Again they have "unknown name" / "unknown number". And again, they went through their spiel.

Their Interogation
American Home Craft
  • How old is your place
    • Oh, maybe 20 or 30 years old
  • Do you have single pane windows.
    • Well, they are double hung. (They never seem to know what this means, and yet they want me to think they are experts regarding windows.)
  • You don't live in a mobile home?
    • No, I can't drive my house.
  • Are your windows Single pane? (The whole time I'm talking to this girl, I can hear this loud mouth guy telling her what to say.)
    • They are double hung.
  • Wood sash?
    • Oh yeah, I guess so.
  • Little energy loss with those windows.
  • Is your house stucco or wood?
    • Um it's neither of those.
  • So what is the outside made of?
    • Um, it's that metal called alzheimers....
  • You you mean aluminum?
    • Oh, yeah, right, I forgot.
  • Do you work days or nights?
    • Why do you want to know that?
  • We want to know when we can stop by and show you our work...
    • Oh, ok, come by tomorrow at 10am.

Darn, I got interrupted by someone else, and couldn't continue the call any longer...

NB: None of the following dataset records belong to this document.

(* ===== verification/CloudApi.v ===== *)
(** * CloudApi: the services the controller process talks to

    The ECS OpenAPI SDK, the Kubernetes client and the clock are not code of
    this repository: they are the calls of the signature [Ctl], whose replies
    the environment chooses freely.  The request and response records hold the
    fields the program sets or reads; pointer fields of the SDK are [option]s. *)

From S2P Require Import Prelude Effects GoStr Types.

(** ** ECS *)

Record Tag := mkTag { TagKey : option string; TagValue : option string }.

Record Attachment := mkAttachment { NetworkCardIndex : option Z }.

(** [DescribeNetworkInterfacesResponseBodyNetworkInterfaceSetsNetworkInterfaceSet];
    [eni_Tags] is [None] when [Tags] or [Tags.Tag] is nil. *)
Record ENI := mkENI {
  eni_NetworkInterfaceId : option string;
  eni_NetworkInterfaceTrafficMode : option string;
  eni_QueuePairNumber : option Z;
  eni_Type : option string;
  eni_MacAddress : option string;
  eni_Attachment : option Attachment;
  eni_InstanceId : option string;
  eni_Status : option string;
  eni_Tags : option (list Tag)
}.

Record DescribeNetworkInterfacesRequest := mkDescribeENIs {
  dni_RegionId : string;
  dni_InstanceId : option string;
  dni_NetworkInterfaceId : list string;
  dni_Tag : list (string * option string);
  dni_PageSize : Z
}.

Record DescribeNetworkInterfacesResponse := mkENIs {
  dni_StatusCode : option Z;
  dni_NetworkInterfaceSet : list ENI
}.

Record Instance_ := mkInstance {
  inst_InstanceId : option string;
  inst_InstanceType : option string;
  inst_SecurityGroupIds : option (list string);
  inst_VpcAttributes : option (option string)
}.

Record DescribeInstancesRequest := mkDescribeInstances {
  di_RegionId : string;
  di_InstanceIds : option string;
  di_PrivateIpAddresses : option string
}.

Record DescribeInstancesResponse := mkInstances {
  di_TotalCount : option Z;
  di_Instance : list Instance_
}.

Record InstanceType := mkInstanceType {
  it_InstanceTypeId : option string;
  it_EriQuantity : option Z;
  it_NetworkCardQuantity : option Z;
  it_QueuePairNumber : option Z;
  it_GPUAmount : option Z
}.

Record CreateNetworkInterfaceRequest := mkCreateENI {
  cni_NetworkInterfaceName : string;
  cni_TrafficMode : string;
  cni_QueuePairNumber : Z;
  cni_RegionId : string;
  cni_SecurityGroupIds : list string;
  cni_Tag : list (string * option string);
  cni_VSwitchId : option string
}.

Record CreateNetworkInterfaceResponse := mkCreatedENI {
  cni_NetworkInterfaceId : option string;
  cni_MacAddress : option string
}.

Record ModifyNetworkInterfaceAttributeRequest := mkModifyENI {
  mni_RegionId : string;
  mni_NetworkInterfaceId : string;
  mni_TrafficMode : string;
  mni_QueuePairNumber : Z
}.

Record TagResourcesRequest := mkTagResources {
  tr_RegionId : string;
  tr_ResourceType : string;
  tr_ResourceId : list string;
  tr_Tag : list (string * string)
}.

Record AttachNetworkInterfaceRequest := mkAttachENI {
  ani_InstanceId : string;
  ani_NetworkInterfaceId : string;
  ani_RegionId : string;
  ani_NetworkCardIndex : option Z
}.

(** ** Kubernetes *)

Record NodeAddress := mkNodeAddress { addr_Type : string; addr_Address : string }.

Record NodeCondition := mkNodeCondition { cond_Type : string; cond_Status : string }.

Record Node := mkNode {
  node_APIVersion : string;
  node_Kind : string;
  node_Name : string;
  node_UID : string;
  node_Labels : gmap string string;
  node_CreationTimestamp : Z;
  node_DeletionTimestamp : option Z;
  node_ProviderID : string;
  node_Addresses : list NodeAddress;
  node_Conditions : list NodeCondition
}.

(** ** The signature of the controller process *)

Inductive CtlCall :=
  (* ECS OpenAPI *)
  | DescribeInstances (req : DescribeInstancesRequest)
  | DescribeInstanceTypes (ids : list (option string))
  | DescribeNetworkInterfaces (req : DescribeNetworkInterfacesRequest)
  | CreateNetworkInterface (req : CreateNetworkInterfaceRequest)
  | ModifyNetworkInterfaceAttribute (req : ModifyNetworkInterfaceAttributeRequest)
  | TagResources (req : TagResourcesRequest)
  | AttachNetworkInterface (req : AttachNetworkInterfaceRequest)
  | DescribeInstanceAttribute (instanceID : string)
  (* Kubernetes API server *)
  | GetNode (name : string)
  | GetDevice (name : string)
  | ListDevices (label value : string)
  | CreateDevice (d : ERdmaDevice)
  | CreateOrPatchDevice (d : ERdmaDevice)
  | DeleteDevice (name : string)
  | UpdateDeviceStatus (d : ERdmaDevice)
  (* the clock, in nanoseconds *)
  | Now.

Definition ctl_reply (c : CtlCall) : Type :=
  match c with
  | DescribeInstances _ => result DescribeInstancesResponse
  | DescribeInstanceTypes _ => result (list InstanceType)
  | DescribeNetworkInterfaces _ => result DescribeNetworkInterfacesResponse
  | CreateNetworkInterface _ => result CreateNetworkInterfaceResponse
  | DescribeInstanceAttribute _ => result (option bool)
  | ModifyNetworkInterfaceAttribute _ | TagResources _ | AttachNetworkInterface _
  | CreateDevice _ | CreateOrPatchDevice _ | DeleteDevice _ | UpdateDeviceStatus _ =>
      result unit
  | GetNode _ => result Node
  | GetDevice _ => result ERdmaDevice
  | ListDevices _ _ => result (list ERdmaDevice)
  | Now => Z
  end.

Definition Ctl : Sig := {| call := CtlCall; reply := ctl_reply |}.

(** A call whose error is returned to the caller at once. *)
Definition ctl (c : CtlCall) : prog Ctl (ctl_reply c) := perform (S := Ctl) c.

(** ** Which calls change the outside world *)

Definition ecs_mutates (e : event Ctl) : bool :=
  match e with
  | Event (CreateNetworkInterface _) _ | Event (ModifyNetworkInterfaceAttribute _) _
  | Event (TagResources _) _ | Event (AttachNetworkInterface _) _ => true
  | _ => false
  end.

Definition k8s_mutates (e : event Ctl) : bool :=
  match e with
  | Event (CreateDevice _) _ | Event (CreateOrPatchDevice _) _
  | Event (DeleteDevice _) _ | Event (UpdateDeviceStatus _) _ => true
  | _ => false
  end.

Lemma triple_ctl c (Q : trace Ctl → outcome (ctl_reply c) → Prop) :
  (∀ r, Q [Event (S:=Ctl) c r] (Ret r)) → triple (ctl c) Q.
Proof. apply (triple_perform (S:=Ctl)). Qed.

(** A call followed by the rest of the function. *)
Lemma triple_ctl_bind {B} c (f : ctl_reply c → prog Ctl B) Q :
  (∀ r, triple (f r) (λ tr o, Q (Event (S:=Ctl) c r :: tr) o)) → triple (ctl c ≫= f) Q.
Proof. intros H. apply triple_bind, triple_ctl. intros r. apply H. Qed.

Lemma exec_ctl {B} c (f : ctl_reply c → prog Ctl B) tr o :
  exec (ctl c ≫= f) tr o ↔ ∃ r tr', tr = Event (S:=Ctl) c r :: tr' ∧ exec (f r) tr' o.
Proof. done. Qed.

Lemma only_ctl (P : event Ctl → Prop) c : (∀ r, P (Event (S:=Ctl) c r)) → only P (ctl c).
Proof. apply (only_perform (S:=Ctl)). Qed.

(** One call of the controller process. *)
Ltac only_call := match goal with |- only ?P (ctl ?c) => apply (only_ctl P c); intros ? end.

Tactic Notation "exec_call" hyp(H) "as" simple_intropattern(pat) :=
  match type of H with
  | exec (mbind ?f (ctl ?c)) ?tr ?o => apply (proj1 (exec_ctl c f tr o)) in H as pat
  end.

One of the times they called, this number came up: 916-290-4373
Name: Dakota in Sacramento
American Home Craft
They have offices in San Diego, Sacramento, Hayward, etc.
Home office San Diego
www.ahcionline.com
Brad Smith
1-866-436-2730

Nancy, Sacramento Ofc
Mktg.

Angela Berry mgr.

They want to come and visit your house.

So schedule them to come to someone else's house.

Now I'm not a lawyer, but I got a great idea you might consider trying:

Best idea on how to deal with them

Or better yet, here's a great idea of what to do when you invite them to your house:

Make papers to sue them in small claims court for violation of the Telephone Consumer Protection Act. Serve them with the papers when they show up for the appointment!

Maybe you could also include violations of the Telemarketing Sales Rule as additional counts in your suit against them. The TCPA gives you a right to recover $500 in damages every time they call you after you've asked them to stop calling.

Make the lawsuit so it sues them, and also Jane Does two through ten, so you can include other related people in the suit.

Then when they show up, be very nice, ask them for their name, then pencil in their name on the papers as one of the people being sued, then have a friend serve the law suit papers on whoever showed up at your doorstep.

Can you believe that I told them I'd have the lawsuit papers ready to serve on whoever shows up, and they were still so desparate for business they still wanted to send someone out to visit!

Dude, I am reading with some trepidation about your bitching constantly about telemarketers. Why don't you quit being a jackass and put yourself on the DNC list. I think you actually like wasting your time and others by publishing this crap. Getting people in trouble who are making a measly 8.00 an hr.. What the calls disturb your ranting on the internet.. Get a life dude and/or a real job and maybe you wouldn't be at home all day to get these calls!

Posted by Anonymous at Feb 04, 2008 11:40 | Reply To This

If you dont like telemarketers go on the DNC list and quit crying like a little girl...its easy just go to www.dnc.gov and get on the list....but you cant sue them untill you do go on the DNC and then only after 31 days....read the laws......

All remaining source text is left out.